あなたがよっぽど権威のある人で、あなたの一挙一動を誰もが注目していて、あなたの言葉が社会に大きな影響を与えるということであれば別ですけど、大抵の人はそんな状況に置かれているわけではないわけですから、間違えを恐れて自分の意見も口にせず、何を考えているかわからないとか、まったく役に立たないとか思われるくらいなら、すこしくらいは間違えてもいいから自分の考えを述べて、きちんと相手に刺激(価値)を与えるほうが、社会的には重要なことだと思うのです。
アウトプット能力ってそんな風に他人や社会の利益を優先した上で、自分の言葉を紡ぐことができる力のことであって、正しいことを正しそうに言う力では決してないと思います。
情報は伝わらない
チリの神経生理学者マトゥラーナとヴァレラによって提唱され、日本では河本英夫氏による研究で有名なオートポイエーシスによれば、生命システムのモデルは自己創出系のモデルとして描かれていて、オートポイエーシス理論をベースに独自の情報学を構築している西垣通さんによれば、「生物というのは各々、みずからの認知世界の中に閉じ込められている」のであって、それゆえに、私が話していることは、この本を介して読者に伝わる。

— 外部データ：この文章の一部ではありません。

Lemma z_enum_ok v d : z_enum_direction v = Ok d -> exists s, v = Some (JStr s) /\ direction_of s = Some d.
Proof. unfold z_enum_direction. destruct v as [[] |]; try done. destruct (direction_of _) eqn:Hd; naive_solver. Qed.

Lemma z_device_ok v d : z_device v = Ok d ->
  device_spelt v d /\ (forall t, d = Some t -> 1 <= String.length t <= 256)%nat.
Proof.
  unfold z_device. destruct v as [[] |]; cbn; try (intros [= <-]; cbn; naive_solver); try done. destruct (z_length _ _ _) eqn:Hl; [| done].
  intros [= <-]. split; [done |]. intros t [= <-]. by apply z_length_ok.
Qed.

(** The result of the verifier for a payload and its dates. *)
Definition verified_of (p : QrPayload) (issuedAt expiresAt : Z) : VerifiedQrPayload :=
  {| vq_ticketId := qp_ticketId p; vq_eventId := qp_eventId p; vq_nonce := qp_nonce p;
     vq_direction := qp_direction p; vq_sessionId := qp_sessionId p; vq_deviceBindingId := qp_deviceBindingId p;
     vq_issuedAt := issuedAt; vq_expiresAt := expiresAt; vq_signatureVersion := qp_signatureVersion p |}.

Lemma qrPayloadSchema_wp v :
  wp (qrPayloadSchema v) (fun p _ => forall i e, date_ms (qp_issuedAt p) = Some i -> date_ms (qp_expiresAt p) = Some e ->
        spells v (verified_of p i e) /\ conforms (verified_of p i e)) any tt.
Proof.
  unfold qrPayloadSchema. destruct v as [| | | | | | | fields]; try exact Logic.I. cbv zeta.
  set (get := prop_opt (Some (JObj fields))).
  do 9 (wp_step; apply wp_checked; [intros ? ? | done]).
  repeat match goal with
  | Hz : z_string _ _ _ = Ok _ |- _ => apply z_string_ok in Hz as [? ?]
  | Hz : z_enum_direction _ = Ok _ |- _ => apply z_enum_ok in Hz as (? & ? & ?)
  | Hz : z_device _ = Ok _ |- _ => apply z_device_ok in Hz as [? ?]
  | Hz : z_length _ _ _ = true |- _ => apply z_length_ok in Hz
  end.
  wp_step. eapply wp_mono with (Q := fun _ _ => forall i e, date_ms a5 = Some i -> date_ms a6 = Some e -> i <= e <= i + 60000)
    (X := any); [| | done].
  - unfold refine_window. destruct (date_ms a5) as [i |], (date_ms a6) as [e |]; wp_run; try done.
    intros i' e' [= <-] [= <-]. lia.
  - intros _ [] Hwindow. wp_step. intros i e Hi He. cbn in Hi, He. specialize (Hwindow i e Hi He).
    split; [| unfold conforms; cbn; tauto].
    match goal with Hd : direction_of ?s = Some _ |- _ => exists s, a5, a6 end. unfold spells. cbn. tauto.
Qed.

(** The active key, as [getOrThrow] gives it. *)
Lemma active_kid : service_getOrThrow c env "QR_HMAC_ACTIVE_KID" =
  match QR_HMAC_ACTIVE_KID c with
  | "" => Err (OtherError "Error" "Missing configuration value for QR_HMAC_ACTIVE_KID")
  | kid => Ok (CText kid)
  end.
Proof. unfold service_getOrThrow. change (service_get c env _) with (Some (CText (QR_HMAC_ACTIVE_KID c))). by destruct (QR_HMAC_ACTIVE_KID c). Qed.
Lemma request_observed_witness :
  let request := {| hq_method := Some "GET"; hq_url := None; hq_originalUrl := Some "/api/events/42?token=x";
                    hq_baseUrl := None; hq_routePath := None |} in
  let h := {| hd_outcome := Ok tt; hd_statusCode := Some 200; hd_loggedMs := 801; hd_timedMs := 800 |} in
  exists start finish, intercepted (fun _ => false) (Some (context_for "alice" "corr-1234")) request h [] =
    (Ok tt, [] ++ [Logged start] ++ correlation_headers (Some (context_for "alice" "corr-1234")) ++
            request_metrics request h ++ [Logged finish]).
Proof. cbv zeta. apply request_observed. reflexivity. Defined.

(** A negative number in the payload of an event makes [record] throw. *)
Example negative_payload : (record (fun v => match v with JNum z => z <? 0 | _ => false end) "stock.adjusted"
    [("delta", JNum (-2))] []).1 = Err (OtherError "Error" "It is not possible to decrease a counter").
Proof. reflexivity. Qed.

(** A route is cut at 120 characters before its ids are replaced: one that straddles the
    cut stays, in part. *)
Example cut_id_kept :
  let long := String.concat "" (repeat "/segment9" 12) in
  normalizeRoute (Some (JStr (long +:+ "/3f2504e0-4f89-41d3-9a0c-0305e82c3301"))) = long +:+ "/3f2504e0-4f".
Proof. cbv zeta. vm_run. Qed.

(* ------------------------------------------------------------------ *)
(** ** The answer to a failed request                                   *)

(** The body [GlobalExceptionFilter] answers with; [getResponse] is the payload the
    framework gives an exception of a status and a message. *)
Record FailureResponse : Type := {
  fr_status : Z;
  fr_path : string;
  fr_method : string;
  fr_requestId : option string;
  fr_correlationId : option string;
  fr_error : json
}.

Definition filter_catch (getResponse : Z -> string -> json) (ctx : option RequestContextValue)
    (url method : string) (exception : error) : FailureResponse :=
  let status := exception_status exception in
  {| fr_status := status; fr_path := url; fr_method := method; fr_requestId := requestId <$> ctx;
     fr_correlationId := correlationId <$> ctx; fr_error := getResponse status (message exception) |}.

(* ------------------------------------------------------------------ *)
(** ** Health                                                           *)

Inductive health_status : Type := health_ok | health_fail.

#[export] Instance health_status_eq_dec : EqDecision health_status.
Proof. solve_decision. Defined.

(** The result of a check that ran, with its latency. *)
Record DependencyResult : Type := {
  dr_status : health_status;
  dr_required : bool;
  dr_latencyMs : Z
}.

Inductive ReadinessStatus : Type := ready | degraded | not_ready.

#[export] Instance ReadinessStatus_eq_dec : EqDecision ReadinessStatus.
Proof. solve_decision. Defined.

Record HealthBuildMetadata : Type := {
  bm_version : string;
  bm_commit : string;
  bm_environment : string
}.

Record ReadinessHealthResponse : Type := {
  rh_status : ReadinessStatus;
  rh_service : string;
  rh_timestamp : Z;
  rh_database : DependencyResult;
  rh_redis : option DependencyResult;
  rh_rollback : health_status;
  rh_build : HealthBuildMetadata
}.

(** The liveness and the summary report. *)
Record AliveResponse : Type := {
  ah_status : health_status;
  ah_service : string;
  ah_timestamp : Z;
  ah_uptimeSeconds : Z;
  ah_build : option HealthBuildMetadata
}.

Definition HEALTH_SERVICE_NAME : string := "govibe-api".

(** [safeValue] *)
Definition safeValue (value : option string) (maxLength : nat) : string :=
  match truthy (trim <$> value) with
  | None => "unknown"
  | Some trimmed => substring 0 maxLength trimmed
  end.

Definition getBuildMetadata (env : ProcessEnv) : HealthBuildMetadata :=
  {| bm_version := safeValue (env "APP_VERSION") 80; bm_commit := safeValue (env "APP_COMMIT") 80;
     bm_environment := safeValue (env "NODE_ENV") 40 |}.

(** [DatabaseHealthCheck.check], given how [SELECT 1] went and the milliseconds it took. *)
Definition database_check (answer : outcome error unit) (ms : Z) : DependencyResult :=
  {| dr_status := match answer with Ok _ => health_ok | Err _ => health_fail end;
     dr_required := true; dr_latencyMs := ms |}.

(** [RedisHealthCheck.checkIfAvailable]; none is skipped. *)
Definition redis_checkIfAvailable (service : option (outcome error string)) (ms : Z) : option DependencyResult :=
  match service with
  | None => None
  | Some answer =>
      Some {| dr_status := match (ping answer tt).1 with Ok _ => health_ok | Err _ => health_fail end;
              dr_required := false; dr_latencyMs := ms |}
  end.

Definition rollback_check : health_status := health_ok.

Definition getReadiness (database : DependencyResult) (redis : option DependencyResult) (now : Z) (env : ProcessEnv)
  : ReadinessHealthResponse :=
  {| rh_status :=
       if bool_decide (dr_status database = health_fail) then not_ready
       else match redis with
            | Some r => if bool_decide (dr_status r = health_fail) then degraded else ready
            | None => ready
            end;
     rh_service := HEALTH_SERVICE_NAME; rh_timestamp := now; rh_database := database; rh_redis := redis;
     rh_rollback := rollback_check; rh_build := getBuildMetadata env |}.

Definition getLiveness (now uptimeSeconds : Z) : AliveResponse :=
  {| ah_status := health_ok; ah_service := HEALTH_SERVICE_NAME; ah_timestamp := now;
     ah_uptimeSeconds := uptimeSeconds; ah_build := None |}.

Definition getSummary (now uptimeSeconds : Z) (env : ProcessEnv) : AliveResponse :=
  {| ah_status := health_ok; ah_service := HEALTH_SERVICE_NAME; ah_timestamp := now;
     ah_uptimeSeconds := uptimeSeconds; ah_build := Some (getBuildMetadata env) |}.

(** The readiness route: its HTTP status and its body. *)
Definition readiness_route (select_1 : outcome error unit) (redis : option (outcome error string))
    (db_ms redis_ms now : Z) (env : ProcessEnv) : Z * ReadinessHealthResponse :=
  let result := getReadiness (database_check select_1 db_ms) (redis_checkIfAvailable redis redis_ms) now env in
  (if bool_decide (rh_status result = not_ready) then 503 else 200, result).

(** The route answers 200 exactly when the database answers; a cache that does not say
    PONG only degrades. *)
Lemma readiness_reports select_1 redis db_ms redis_ms now env :
  let (status, body) := readiness_route select_1 redis db_ms redis_ms now env in
  (status = 200 <-> select_1 = Ok tt) /\
  (rh_status body = ready <-> select_1 = Ok tt /\ (redis = None \/ redis = Some (Ok "PONG"))) /\
  (rh_status body = not_ready <-> status = 503).
Proof.
  unfold readiness_route, getReadiness, database_check, redis_checkIfAvailable, ping, bind, pure_of. cbn.
  destruct select_1 as [[] | e]; cbn; [| split_and!; split; intros Hx; try done; by destruct Hx].
  destruct redis as [[answer | e] |]; cbn; [| split_and!; split; intros Hx; try done; by destruct Hx as [_ [|]]
    | split_and!; split; intros Hx; try done; by auto].
  destruct (decide (answer = "PONG")) as [-> | Hne]; cbn; [split_and!; split; intros Hx; try done; by auto |].
  rewrite (bool_decide_eq_false_2 _ Hne). cbn. split_and!; split; intros Hx; try done. destruct Hx as [_ [|]]; congruence.
Qed.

とはいえ、「伝わる」というのはそっくり小包がいくことではない。私の心の中にあるものがスッポリ行くのではなくて、読者の皆さんは刺激を受けるだけなのです。皆さんの心が刺激を受けて、自己言及的に変容するのですね。(中略)意味作用というのは、基本的に閉じた心の中の出来事だからです。情報の作用が一種の刺激作用だけであれば、情報は厳密に言うと伝わらないということになります。

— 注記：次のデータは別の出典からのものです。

(** A line is the one [Observability.log] gives for the value of the context. *)
Lemma logger_log_line message context store h s :
  exists line, logger_log message context store h = (Ok line, h) /\
    Observability.log (deref h store) message s = (Ok tt, s ++ [Logged (ll_message line)]).
Proof. by eexists. Qed.

(* ------------------------------------------------------------------ *)
(** ** Requests that run together                                       *)

Section Interleaving.
Context {A : Type}.

(** What a request does with its context.  [const ctx = requestContext.get()] gives
    the object, so that a later [ctx.f] reads it as it is then: [Read].  Between two
    actions, and where it awaits, other requests may run. *)
Inductive code : Type :=
| Done (a : A)
| Read (k : option RequestContextValue -> code)
| Assign (p : ContextPatch) (k : code)
| Await (k : code).

Record task : Type := { tk_store : option nat; tk_code : code }.

Record process : Type := { pr_objects : objects; pr_tasks : list task }.

Definition start : process := {| pr_objects := []; pr_tasks := [] |}.

(** One action of a task. *)
Definition act (t : task) (h : objects) : task * objects :=
  let continue k := {| tk_store := tk_store t; tk_code := k |} in
  match tk_code t with
  | Done a => (t, h)
  | Read k => (continue (k (deref h (tk_store t))), h)
  | Assign p k => (continue k, (set p (tk_store t) h).2)
  | Await k => (continue k, h)
  end.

情報は厳密に言うと伝わらない。なのに、コミュニケーションにおいては「何か」が伝わっているように感じられます。
伝わらないのだとしたら、そもそも正誤の判断はできません。しかも、それはあなたと相手の間で不可能なのではなく、人間同士の間では一度もそれが可能なる場面が存在しなかったということになります。
しかし、実際にはそうはなりません。
すでに事実として社会的な合意が得られている事柄や言葉そのものなどに関しては明らかに正誤の判断は可能です。

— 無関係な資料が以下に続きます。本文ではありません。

(* ===== verification/SharedAuth.v ===== *)
(** SharedAuth.v: the guards of src/src/shared/auth.  SharedAuthModule is loaded and its
    strategy registered, but every route of the application is behind the guards of
    src/src/auth (Auth.v, Controllers.v); only the unmounted controller of
    modules/identity uses these.  They trust what the token says of its permissions, where
    the others ask the session and the role: what is shown is that the tokens this program
    signs claim nothing of the sort, so that these guards would refuse them everything. *)

From S2P Require Import Prelude Errors Values Hashing Store Context Sessions Auth Redaction Config Scripts Redis Observability RequestContext.

Record AuthenticatedRequestUser : Type := {
  aru_userId : string;
  aru_email : string;
  aru_roles : list string;
  aru_permissions : list string;
  aru_organizerId : option string;
  aru_deviceId : option string
}.

(** [Array.isArray(v) ? v.filter((x) => typeof x === 'string') : []] *)
Definition strings_of (v : jsval) : list string :=
  match v with
  | Some (JArr l) => omap (fun x => string_of (Some x)) l
  | _ => []
  end.

(** [JwtStrategy.validate] on the claims of a verified token. *)
Definition shared_validate (payload : list (string * json)) : outcome error AuthenticatedRequestUser :=
  let claim key := field key payload in
  let userId := nullish (string_of (claim "userId")) (string_of (claim "sub")) in
  let email := string_of (claim "email") in
  match truthy userId, truthy email with
  | Some userId, Some email =>
      Ok {| aru_userId := userId; aru_email := email; aru_roles := strings_of (claim "roles");
            aru_permissions := strings_of (claim "permissions");
            aru_organizerId := string_of (claim "organizerId"); aru_deviceId := string_of (claim "deviceId") |}
  | _, _ => Err (UnauthorizedException "Invalid JWT payload.")
  end.

(** [JwtAuthGuard.handleRequest]: [info] is the message of the error passport gives as
    information, if it is one.  The user it returns is also [request.user]. *)
Definition shared_patch (u : AuthenticatedRequestUser) : ContextPatch :=
  {| pt_correlationId := None; pt_requestId := None; pt_userId := Some (Some (aru_userId u));
     pt_deviceId := Some (aru_deviceId u); pt_organizerId := Some (aru_organizerId u);
     pt_ipAddress := None; pt_userAgent := None |}.

Definition shared_handleRequest (err : option error) (u : option AuthenticatedRequestUser) (info : option string)
  : within AuthenticatedRequestUser := fun cur =>
  match err, u with
  | None, Some u => do* set (shared_patch u) cur in ret u
  | _, _ => throw (default (UnauthorizedException (default "Authenticated user required." info)) err)
  end.

(** [PermissionsGuard.canActivate] *)
Definition shared_permissions_canActivate (required : option (list string)) (u : option AuthenticatedRequestUser)
  : outcome error bool :=
  match default [] required with
  | [] => Ok true
  | requiredPermissions =>
      match u with
      | None => Err (ForbiddenException "Authenticated user required.")
      | Some u =>
          if forallb (fun permission => bool_decide (permission ∈ aru_permissions u)) requiredPermissions then Ok true
          else Err (ForbiddenException "Missing required permissions.")
      end
  end.

(** [AuthGuard], [AuthenticatedGuard] and [RolesGuard] of this directory let everyone in;
    nothing uses them. *)
Definition shared_AuthGuard_canActivate {A} (context : A) : bool := true.
Definition shared_AuthenticatedGuard_canActivate {A} (context : A) : bool := true.
Definition shared_RolesGuard_canActivate {A} (context : A) : bool := true.

(** The claims of an access token of this program (Auth.v), with the two dates the
    library adds. *)
Definition role_claim (r : UserRole) : string :=
  match r with CUSTOMER => "CUSTOMER" | ORGANIZER => "ORGANIZER" | GATE_STAFF => "GATE_STAFF" | ADMIN => "ADMIN" end.

Definition claims (p : JwtPayload) (iat exp : Z) : list (string * json) :=
  [("sub", JStr (jwt_sub p)); ("email", JStr (jwt_email p)); ("role", JStr (role_claim (jwt_role p)));
   ("sessionId", JStr (jwt_sessionId p)); ("jti", JStr (jwt_jti p)); ("type", JStr (jwt_type p));
   ("iat", JNum iat); ("exp", JNum exp)].

(** A token of the program, through the guards of this directory: its user is the user it
    was signed for, known by that name in the request context, with no device or
    organizer left of what the caller's headers said; and whatever its role is, it has
    no permission here. *)
Lemma program_token_powerless p iat exp c h l :
  h !! l = Some c -> jwt_sub p <> "" -> jwt_email p <> "" ->
  exists u h', shared_validate (claims p iat exp) = Ok u /\
    shared_handleRequest None (Some u) None (Some l) h = (Ok u, h') /\
    aru_userId u = jwt_sub p /\
    (exists c', h' !! l = Some c' /\ ctx_userId c' = Some (jwt_sub p) /\ ctx_deviceId c' = None /\ ctx_organizerId c' = None) /\
    forall permission required,
      shared_permissions_canActivate (Some (permission :: required)) (Some u) =
        Err (ForbiddenException "Missing required permissions.").
Proof.
  intros Hc Hsub Hemail.
  set (u := {| aru_userId := jwt_sub p; aru_email := jwt_email p; aru_roles := []; aru_permissions := [];
               aru_organizerId := None; aru_deviceId := None |}).
  assert (Hu : shared_validate (claims p iat exp) = Ok u).
  { unfold shared_validate. cbv zeta. cbn [claims].
    replace (truthy (nullish _ _)) with (Some (jwt_sub p)) by (symmetry; by apply truthy_Some).
    replace (truthy _) with (Some (jwt_email p)) by (symmetry; by apply truthy_Some). done. }
  pose proof (deref_alter h l (shared_patch u)) as Hd. unfold deref in Hd. cbn [mbind option_bind] in Hd. rewrite Hc in Hd.
  eexists u, _. split; [exact Hu |]. split; [unfold shared_handleRequest, bind; by rewrite set_run |]. split; [done |].
  split; [by exists (assigned (shared_patch u) c) | done].
Qed.

(** The strategy asks no session: the claims of a revoked one pass like any other, where
    the guards of src/src/auth refuse them. *)
Example claims_alone :
  shared_validate [("sub", JStr "ama"); ("email", JStr "a@x"); ("permissions", JArr [JStr "admin:access"; JNum 1])] =
  Ok {| aru_userId := "ama"; aru_email := "a@x"; aru_roles := []; aru_permissions := ["admin:access"];
        aru_organizerId := None; aru_deviceId := None |}.
Proof. reflexivity. Qed.

(** An empty [userId] is refused, though there is a [sub]. *)
Example empty_user_id :
  shared_validate [("userId", JStr ""); ("sub", JStr "ama"); ("email", JStr "a@x")] =
  Err (UnauthorizedException "Invalid JWT payload.").
Proof. reflexivity. Qed.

例えば、赤信号では止まらなくてはいけないとか、地球は太陽の周りを約365日間かけてまわっているだとか、生物は進化するだとか、生物は「神化する」のではなくて「進化する」のだとか。そういうものには正誤の判断はつくわけです。
そこにはすでに社会システムにおいて合意された判断が存在し、それに対して正しいのか誤っているのかを判断するからあなたと相手の間でも正誤の判断が成り立っているわけですが、あなたの考え自体が正しいのか誤っているのかを判断する際に、すべてこの社会システムによる合意形成がなされていてそれが正誤判断に使えるかというと、多くの場合、そうとは限らないはずです。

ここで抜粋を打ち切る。